→ Exercise goal
Return, exactly and in full, the lines of the records below starting at the one with "(req : Request) (b : built) : M W Response" and ending at the one with "attempts fuel tools start (call + 1) (attempt", and no other lines.

→ The records
=-=-=

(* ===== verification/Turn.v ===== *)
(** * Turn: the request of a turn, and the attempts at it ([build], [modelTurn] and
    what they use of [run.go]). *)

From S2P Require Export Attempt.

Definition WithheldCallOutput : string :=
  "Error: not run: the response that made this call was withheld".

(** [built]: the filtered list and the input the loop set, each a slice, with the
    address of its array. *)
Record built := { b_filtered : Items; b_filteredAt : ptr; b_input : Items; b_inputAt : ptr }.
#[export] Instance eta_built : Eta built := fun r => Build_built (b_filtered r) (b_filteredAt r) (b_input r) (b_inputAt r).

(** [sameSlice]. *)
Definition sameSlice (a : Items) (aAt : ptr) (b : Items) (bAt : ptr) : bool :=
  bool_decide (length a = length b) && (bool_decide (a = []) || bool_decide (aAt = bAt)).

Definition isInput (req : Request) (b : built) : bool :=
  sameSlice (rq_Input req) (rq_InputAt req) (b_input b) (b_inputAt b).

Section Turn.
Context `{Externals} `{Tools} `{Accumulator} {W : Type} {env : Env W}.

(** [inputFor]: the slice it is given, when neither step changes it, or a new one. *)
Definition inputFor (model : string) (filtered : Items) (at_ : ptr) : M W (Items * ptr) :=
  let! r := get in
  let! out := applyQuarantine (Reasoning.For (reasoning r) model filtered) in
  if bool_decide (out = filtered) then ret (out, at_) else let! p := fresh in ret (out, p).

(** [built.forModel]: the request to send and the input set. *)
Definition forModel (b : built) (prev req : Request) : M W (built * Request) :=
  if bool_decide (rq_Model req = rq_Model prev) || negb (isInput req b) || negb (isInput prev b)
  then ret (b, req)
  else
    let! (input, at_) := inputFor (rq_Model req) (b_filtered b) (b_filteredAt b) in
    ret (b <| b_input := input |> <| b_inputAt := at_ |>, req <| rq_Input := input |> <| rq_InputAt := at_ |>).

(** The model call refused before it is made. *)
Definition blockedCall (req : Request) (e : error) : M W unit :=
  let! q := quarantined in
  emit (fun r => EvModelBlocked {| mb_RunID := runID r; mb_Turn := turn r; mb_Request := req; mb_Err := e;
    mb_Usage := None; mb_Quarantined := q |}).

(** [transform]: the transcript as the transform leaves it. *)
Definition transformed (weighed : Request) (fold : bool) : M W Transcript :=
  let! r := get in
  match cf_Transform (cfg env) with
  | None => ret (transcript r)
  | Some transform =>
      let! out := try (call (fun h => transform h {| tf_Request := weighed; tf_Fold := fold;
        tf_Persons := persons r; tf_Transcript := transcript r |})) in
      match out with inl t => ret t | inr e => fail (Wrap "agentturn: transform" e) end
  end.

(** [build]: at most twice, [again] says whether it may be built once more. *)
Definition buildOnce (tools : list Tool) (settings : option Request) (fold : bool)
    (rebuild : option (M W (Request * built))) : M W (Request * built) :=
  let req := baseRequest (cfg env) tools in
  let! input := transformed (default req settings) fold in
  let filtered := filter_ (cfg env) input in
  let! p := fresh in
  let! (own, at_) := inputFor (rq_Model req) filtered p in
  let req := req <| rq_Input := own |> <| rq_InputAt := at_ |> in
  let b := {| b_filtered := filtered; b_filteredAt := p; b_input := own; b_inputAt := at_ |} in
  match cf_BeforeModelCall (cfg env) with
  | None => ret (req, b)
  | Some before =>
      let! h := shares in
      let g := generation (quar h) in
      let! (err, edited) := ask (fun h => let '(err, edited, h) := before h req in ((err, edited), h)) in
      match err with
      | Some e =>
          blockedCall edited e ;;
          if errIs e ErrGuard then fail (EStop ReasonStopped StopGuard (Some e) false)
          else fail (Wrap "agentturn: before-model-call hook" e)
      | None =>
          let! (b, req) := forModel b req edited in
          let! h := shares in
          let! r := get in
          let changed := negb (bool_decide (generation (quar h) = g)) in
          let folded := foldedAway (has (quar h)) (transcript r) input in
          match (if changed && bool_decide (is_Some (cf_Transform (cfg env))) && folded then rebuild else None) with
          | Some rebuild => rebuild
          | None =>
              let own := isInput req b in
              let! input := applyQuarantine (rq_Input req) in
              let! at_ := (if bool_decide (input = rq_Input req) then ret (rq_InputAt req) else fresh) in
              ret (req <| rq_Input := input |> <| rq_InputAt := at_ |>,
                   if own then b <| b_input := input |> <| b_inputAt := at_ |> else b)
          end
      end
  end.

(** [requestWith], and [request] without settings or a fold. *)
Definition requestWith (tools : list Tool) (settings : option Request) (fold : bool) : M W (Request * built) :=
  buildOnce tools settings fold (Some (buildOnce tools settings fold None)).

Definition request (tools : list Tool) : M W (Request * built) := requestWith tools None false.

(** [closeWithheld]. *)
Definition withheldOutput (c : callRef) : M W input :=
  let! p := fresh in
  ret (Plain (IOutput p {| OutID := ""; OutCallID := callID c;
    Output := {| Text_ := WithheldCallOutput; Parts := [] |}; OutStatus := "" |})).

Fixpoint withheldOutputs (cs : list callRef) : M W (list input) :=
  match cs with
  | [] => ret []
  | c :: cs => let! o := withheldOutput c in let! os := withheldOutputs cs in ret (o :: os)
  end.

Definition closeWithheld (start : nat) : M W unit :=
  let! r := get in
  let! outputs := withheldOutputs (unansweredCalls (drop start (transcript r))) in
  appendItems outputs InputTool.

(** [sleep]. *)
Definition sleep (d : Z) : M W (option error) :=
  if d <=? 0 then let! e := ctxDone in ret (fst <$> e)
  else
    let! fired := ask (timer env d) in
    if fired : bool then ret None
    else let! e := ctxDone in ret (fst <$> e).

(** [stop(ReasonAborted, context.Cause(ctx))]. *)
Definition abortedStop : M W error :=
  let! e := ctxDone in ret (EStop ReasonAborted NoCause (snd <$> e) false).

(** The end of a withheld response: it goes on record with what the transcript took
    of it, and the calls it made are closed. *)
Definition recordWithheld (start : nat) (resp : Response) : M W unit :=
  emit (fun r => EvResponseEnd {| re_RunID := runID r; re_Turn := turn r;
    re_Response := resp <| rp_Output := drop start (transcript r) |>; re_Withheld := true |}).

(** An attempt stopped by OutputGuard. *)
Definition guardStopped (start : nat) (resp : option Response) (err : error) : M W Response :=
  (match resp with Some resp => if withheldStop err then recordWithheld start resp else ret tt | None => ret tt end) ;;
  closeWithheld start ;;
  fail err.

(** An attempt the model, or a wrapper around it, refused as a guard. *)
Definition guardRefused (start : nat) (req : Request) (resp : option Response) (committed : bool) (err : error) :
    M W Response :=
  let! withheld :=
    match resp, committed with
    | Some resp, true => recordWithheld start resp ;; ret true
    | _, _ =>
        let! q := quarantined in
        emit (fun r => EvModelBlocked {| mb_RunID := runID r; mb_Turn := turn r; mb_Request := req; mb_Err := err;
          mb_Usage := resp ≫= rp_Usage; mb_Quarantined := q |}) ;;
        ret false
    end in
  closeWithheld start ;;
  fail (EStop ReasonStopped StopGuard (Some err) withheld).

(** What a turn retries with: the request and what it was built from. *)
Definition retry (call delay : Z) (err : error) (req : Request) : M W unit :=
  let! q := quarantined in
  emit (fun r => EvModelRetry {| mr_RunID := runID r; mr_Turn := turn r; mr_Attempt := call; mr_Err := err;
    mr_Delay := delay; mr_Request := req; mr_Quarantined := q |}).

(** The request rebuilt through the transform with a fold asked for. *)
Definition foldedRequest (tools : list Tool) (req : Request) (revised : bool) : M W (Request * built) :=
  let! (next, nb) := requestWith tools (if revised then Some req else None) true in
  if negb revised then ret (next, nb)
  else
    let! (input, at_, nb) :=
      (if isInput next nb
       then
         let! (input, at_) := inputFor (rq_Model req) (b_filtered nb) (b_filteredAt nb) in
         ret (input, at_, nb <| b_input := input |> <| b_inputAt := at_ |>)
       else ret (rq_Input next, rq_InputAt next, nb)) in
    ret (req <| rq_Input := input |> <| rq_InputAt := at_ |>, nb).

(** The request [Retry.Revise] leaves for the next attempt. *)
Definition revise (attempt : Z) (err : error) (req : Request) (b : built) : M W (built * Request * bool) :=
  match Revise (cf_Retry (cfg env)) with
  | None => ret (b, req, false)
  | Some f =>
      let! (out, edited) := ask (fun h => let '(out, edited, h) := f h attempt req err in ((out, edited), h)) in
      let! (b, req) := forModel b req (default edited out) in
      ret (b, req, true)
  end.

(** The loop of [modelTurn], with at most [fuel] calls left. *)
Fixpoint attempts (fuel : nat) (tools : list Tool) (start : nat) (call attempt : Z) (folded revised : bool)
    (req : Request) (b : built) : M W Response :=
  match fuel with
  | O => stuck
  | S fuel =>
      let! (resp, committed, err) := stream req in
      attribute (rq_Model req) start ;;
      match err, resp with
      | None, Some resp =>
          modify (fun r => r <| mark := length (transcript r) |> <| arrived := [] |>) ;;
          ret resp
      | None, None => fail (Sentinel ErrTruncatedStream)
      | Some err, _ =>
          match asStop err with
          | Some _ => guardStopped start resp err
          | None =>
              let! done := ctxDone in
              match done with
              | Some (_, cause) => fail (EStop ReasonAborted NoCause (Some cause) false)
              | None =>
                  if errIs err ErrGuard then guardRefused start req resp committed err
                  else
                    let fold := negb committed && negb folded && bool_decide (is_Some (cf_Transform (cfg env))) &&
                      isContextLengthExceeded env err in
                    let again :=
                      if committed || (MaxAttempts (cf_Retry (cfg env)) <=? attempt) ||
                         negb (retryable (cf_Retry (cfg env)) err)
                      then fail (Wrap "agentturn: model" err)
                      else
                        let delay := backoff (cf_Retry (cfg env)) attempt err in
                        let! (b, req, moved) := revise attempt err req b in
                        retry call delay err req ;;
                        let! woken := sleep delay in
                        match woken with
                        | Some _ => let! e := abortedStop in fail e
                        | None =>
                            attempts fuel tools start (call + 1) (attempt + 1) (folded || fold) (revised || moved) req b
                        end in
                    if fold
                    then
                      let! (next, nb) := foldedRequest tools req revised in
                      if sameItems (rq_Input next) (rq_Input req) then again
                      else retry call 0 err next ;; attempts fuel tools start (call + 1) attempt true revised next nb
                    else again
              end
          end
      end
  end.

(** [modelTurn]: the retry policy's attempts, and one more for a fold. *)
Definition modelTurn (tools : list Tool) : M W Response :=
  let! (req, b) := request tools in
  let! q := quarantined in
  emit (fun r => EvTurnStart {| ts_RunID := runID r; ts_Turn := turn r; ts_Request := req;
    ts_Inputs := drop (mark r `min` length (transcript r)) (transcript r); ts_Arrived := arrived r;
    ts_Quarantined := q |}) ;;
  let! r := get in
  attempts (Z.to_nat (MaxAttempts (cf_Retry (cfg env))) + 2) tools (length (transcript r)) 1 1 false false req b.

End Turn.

=-=-=

→ Exercise answer
    (req : Request) (b : built) : M W Response :=
  match fuel with
  | O => stuck
  | S fuel =>
      let! (resp, committed, err) := stream req in
      attribute (rq_Model req) start ;;
      match err, resp with
      | None, Some resp =>
          modify (fun r => r <| mark := length (transcript r) |> <| arrived := [] |>) ;;
          ret resp
      | None, None => fail (Sentinel ErrTruncatedStream)
      | Some err, _ =>
          match asStop err with
          | Some _ => guardStopped start resp err
          | None =>
              let! done := ctxDone in
              match done with
              | Some (_, cause) => fail (EStop ReasonAborted NoCause (Some cause) false)
              | None =>
                  if errIs err ErrGuard then guardRefused start req resp committed err
                  else
                    let fold := negb committed && negb folded && bool_decide (is_Some (cf_Transform (cfg env))) &&
                      isContextLengthExceeded env err in
                    let again :=
                      if committed || (MaxAttempts (cf_Retry (cfg env)) <=? attempt) ||
                         negb (retryable (cf_Retry (cfg env)) err)
                      then fail (Wrap "agentturn: model" err)
                      else
                        let delay := backoff (cf_Retry (cfg env)) attempt err in
                        let! (b, req, moved) := revise attempt err req b in
                        retry call delay err req ;;
                        let! woken := sleep delay in
                        match woken with
                        | Some _ => let! e := abortedStop in fail e
                        | None =>
                            attempts fuel tools start (call + 1) (attempt + 1) (folded || fold) (revised || moved) req b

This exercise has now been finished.